-- Data for analysis follows --

Lemma paged_window_ordered_witness :
  window_ok
    (messages
       (load_all
          [(1, Scenario.page_of [Scenario.a4; Scenario.a5; Scenario.a6] 1 true);
           (2, Scenario.page_of [Scenario.a1; Scenario.a2; Scenario.a3] 2 false)]
          initial)).
Proof.
  apply paged_window_ordered.
  - split; constructor.
  - simpl. unfold fits, window_ok, chronological, distinct_ids, before.
    simpl. repeat split; try (intros _); window_facts; discriminate.
Defined.

(** * Further properties *)

Import Terms.

(** Runs the state updates of an action on the state it is applied to,
    leaving the messages and requests it builds folded. *)
Ltac run_actions :=
  cbv [seq call skip setChats setCurrentChat setMessages setIsLoading
       setIsChatLoading setError setHasMoreMessages setCurrentPage
       chats currentChat messages isLoading isChatLoading error
       hasMoreMessages currentPage fst snd].
Lemma get_vector_row (m : DS_matrix) (word : string) (v : list Q) :
  get_vector m word = Ok v ->
  exists M pos,
    matrix m = Some M
    /\ dict_get String.eqb (vocab_order m) word = Some pos
    /\ (pos < nrows M)%nat
    /\ v = map (cell M pos) (seq 0 (ncols M)).
Proof.
  unfold get_vector, in_vocab, dict_mem, dict_index, matrix_subscript, getrow.
  destruct (dict_get String.eqb (vocab_order m) word) as [pos|];
    simpl; [|discriminate].
  destruct (matrix m) as [M|]; simpl; [|discriminate].
  destruct (pos <? nrows M)%nat eqn:Hr; [|discriminate].
  intros H. injection H as <-. apply Nat.ltb_lt in Hr.
  exists M, pos. repeat split; auto.
Qed.

Lemma nth_error_row (f : nat -> Q) (n c : nat) :
  (c < n)%nat -> nth_error (map f (seq 0 n)) c = Some (f c).
Proof.
  intros Hc. rewrite nth_error_map, nth_error_seq.
  apply Nat.ltb_lt in Hc. now rewrite Hc.
Qed.

(** X1. [get_vector] raises "Word not in matrix" exactly for the words
    missing from [vocab_order]; a vector it returns has one coordinate
    per column of the matrix, the cells of the row of the word. *)
Theorem get_vector_spec (m : DS_matrix) (word : string) :
  (get_vector m word = Raise (Exception "Word not in matrix")
   <-> in_vocab m word = false)
  /\ (forall v,
         get_vector m word = Ok v ->
         exists M pos,
           matrix m = Some M
           /\ dict_get String.eqb (vocab_order m) word = Some pos
           /\ List.length v = ncols M
           /\ (forall c, (c < ncols M)%nat ->
                         nth_error v c = Some (cell M pos c))).
Proof.
  split.
  - unfold get_vector. destruct (in_vocab m word) eqn:Hw; simpl.
    + split; [|discriminate].
      unfold in_vocab in Hw. apply dict_mem_get in Hw as [pos Hpos].
      unfold dict_index, matrix_subscript, getrow. rewrite Hpos. simpl.
      destruct (matrix m); simpl; [|discriminate].
      destruct (_ <? _)%nat; discriminate.
    + tauto.
  - intros v Hv. apply get_vector_row in Hv.
    destruct Hv as (M & pos & HM & Hpos & _ & ->).
    exists M, pos. repeat split; auto.
    + now rewrite length_map, length_seq.
    + intros c Hc. now apply nth_error_row.
Qed.

(** X2. The two readings of the matrix agree: the bigram probability of
    [word] given [prev_word] is the coordinate of the vector of [word]
    at the row number of [prev_word]. *)
Theorem bigram_prob_is_vector_coordinate (m : DS_matrix)
    (word prev_word : string) (v : list Q) (x : Q) :
  get_vector m word = Ok v ->
  get_bigram_prob m word prev_word = Ok x ->
  exists prev_pos,
    dict_get String.eqb (vocab_order m) prev_word = Some prev_pos
    /\ nth_error v prev_pos = Some x.
Proof.
  intros Hv Hx.
  apply get_vector_row in Hv. destruct Hv as (M & pos & HM & Hpos & _ & ->).
  apply get_bigram_prob_cell in Hx.
  destruct Hx as (M' & pos' & ppos & HM' & Hpos' & Hppos & _ & Hc & ->).
  assert (M' = M) by congruence. assert (pos' = pos) by congruence. subst.
  exists ppos. split; [assumption|]. now apply nth_error_row.
Qed.

Lemma bigram_prob_is_vector_coordinate_witness :
  exists prev_pos,
    dict_get String.eqb (vocab_order ab_model) "a" = Some prev_pos
    /\ nth_error [2#5; 7#10; 0; 0] prev_pos = Some (7#10).
Proof.
  apply (bigram_prob_is_vector_coordinate ab_model "b" "a"); reflexivity.
Defined.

-- Data for analysis concluded --

* Try it: Every line of the listing is to be returned unchanged.

* Result for this exercise:
Lemma paged_window_ordered_witness :
  window_ok
    (messages
       (load_all
          [(1, Scenario.page_of [Scenario.a4; Scenario.a5; Scenario.a6] 1 true);
           (2, Scenario.page_of [Scenario.a1; Scenario.a2; Scenario.a3] 2 false)]
          initial)).
Proof.
  apply paged_window_ordered.
  - split; constructor.
  - simpl. unfold fits, window_ok, chronological, distinct_ids, before.
    simpl. repeat split; try (intros _); window_facts; discriminate.
Defined.

(** * Further properties *)

Import Terms.

(** Runs the state updates of an action on the state it is applied to,
    leaving the messages and requests it builds folded. *)
Ltac run_actions :=
  cbv [seq call skip setChats setCurrentChat setMessages setIsLoading
       setIsChatLoading setError setHasMoreMessages setCurrentPage
       chats currentChat messages isLoading isChatLoading error
       hasMoreMessages currentPage fst snd].
Lemma get_vector_row (m : DS_matrix) (word : string) (v : list Q) :
  get_vector m word = Ok v ->
  exists M pos,
    matrix m = Some M
    /\ dict_get String.eqb (vocab_order m) word = Some pos
    /\ (pos < nrows M)%nat
    /\ v = map (cell M pos) (seq 0 (ncols M)).
Proof.
  unfold get_vector, in_vocab, dict_mem, dict_index, matrix_subscript, getrow.
  destruct (dict_get String.eqb (vocab_order m) word) as [pos|];
    simpl; [|discriminate].
  destruct (matrix m) as [M|]; simpl; [|discriminate].
  destruct (pos <? nrows M)%nat eqn:Hr; [|discriminate].
  intros H. injection H as <-. apply Nat.ltb_lt in Hr.
  exists M, pos. repeat split; auto.
Qed.

Lemma nth_error_row (f : nat -> Q) (n c : nat) :
  (c < n)%nat -> nth_error (map f (seq 0 n)) c = Some (f c).
Proof.
  intros Hc. rewrite nth_error_map, nth_error_seq.
  apply Nat.ltb_lt in Hc. now rewrite Hc.
Qed.

(** X1. [get_vector] raises "Word not in matrix" exactly for the words
    missing from [vocab_order]; a vector it returns has one coordinate
    per column of the matrix, the cells of the row of the word. *)
Theorem get_vector_spec (m : DS_matrix) (word : string) :
  (get_vector m word = Raise (Exception "Word not in matrix")
   <-> in_vocab m word = false)
  /\ (forall v,
         get_vector m word = Ok v ->
         exists M pos,
           matrix m = Some M
           /\ dict_get String.eqb (vocab_order m) word = Some pos
           /\ List.length v = ncols M
           /\ (forall c, (c < ncols M)%nat ->
                         nth_error v c = Some (cell M pos c))).
Proof.
  split.
  - unfold get_vector. destruct (in_vocab m word) eqn:Hw; simpl.
    + split; [|discriminate].
      unfold in_vocab in Hw. apply dict_mem_get in Hw as [pos Hpos].
      unfold dict_index, matrix_subscript, getrow. rewrite Hpos. simpl.
      destruct (matrix m); simpl; [|discriminate].
      destruct (_ <? _)%nat; discriminate.
    + tauto.
  - intros v Hv. apply get_vector_row in Hv.
    destruct Hv as (M & pos & HM & Hpos & _ & ->).
    exists M, pos. repeat split; auto.
    + now rewrite length_map, length_seq.
    + intros c Hc. now apply nth_error_row.
Qed.

(** X2. The two readings of the matrix agree: the bigram probability of
    [word] given [prev_word] is the coordinate of the vector of [word]
    at the row number of [prev_word]. *)
Theorem bigram_prob_is_vector_coordinate (m : DS_matrix)
    (word prev_word : string) (v : list Q) (x : Q) :
  get_vector m word = Ok v ->
  get_bigram_prob m word prev_word = Ok x ->
  exists prev_pos,
    dict_get String.eqb (vocab_order m) prev_word = Some prev_pos
    /\ nth_error v prev_pos = Some x.
Proof.
  intros Hv Hx.
  apply get_vector_row in Hv. destruct Hv as (M & pos & HM & Hpos & _ & ->).
  apply get_bigram_prob_cell in Hx.
  destruct Hx as (M' & pos' & ppos & HM' & Hpos' & Hppos & _ & Hc & ->).
  assert (M' = M) by congruence. assert (pos' = pos) by congruence. subst.
  exists ppos. split; [assumption|]. now apply nth_error_row.
Qed.

Lemma bigram_prob_is_vector_coordinate_witness :
  exists prev_pos,
    dict_get String.eqb (vocab_order ab_model) "a" = Some prev_pos
    /\ nth_error [2#5; 7#10; 0; 0] prev_pos = Some (7#10).
Proof.
  apply (bigram_prob_is_vector_coordinate ab_model "b" "a"); reflexivity.
Defined.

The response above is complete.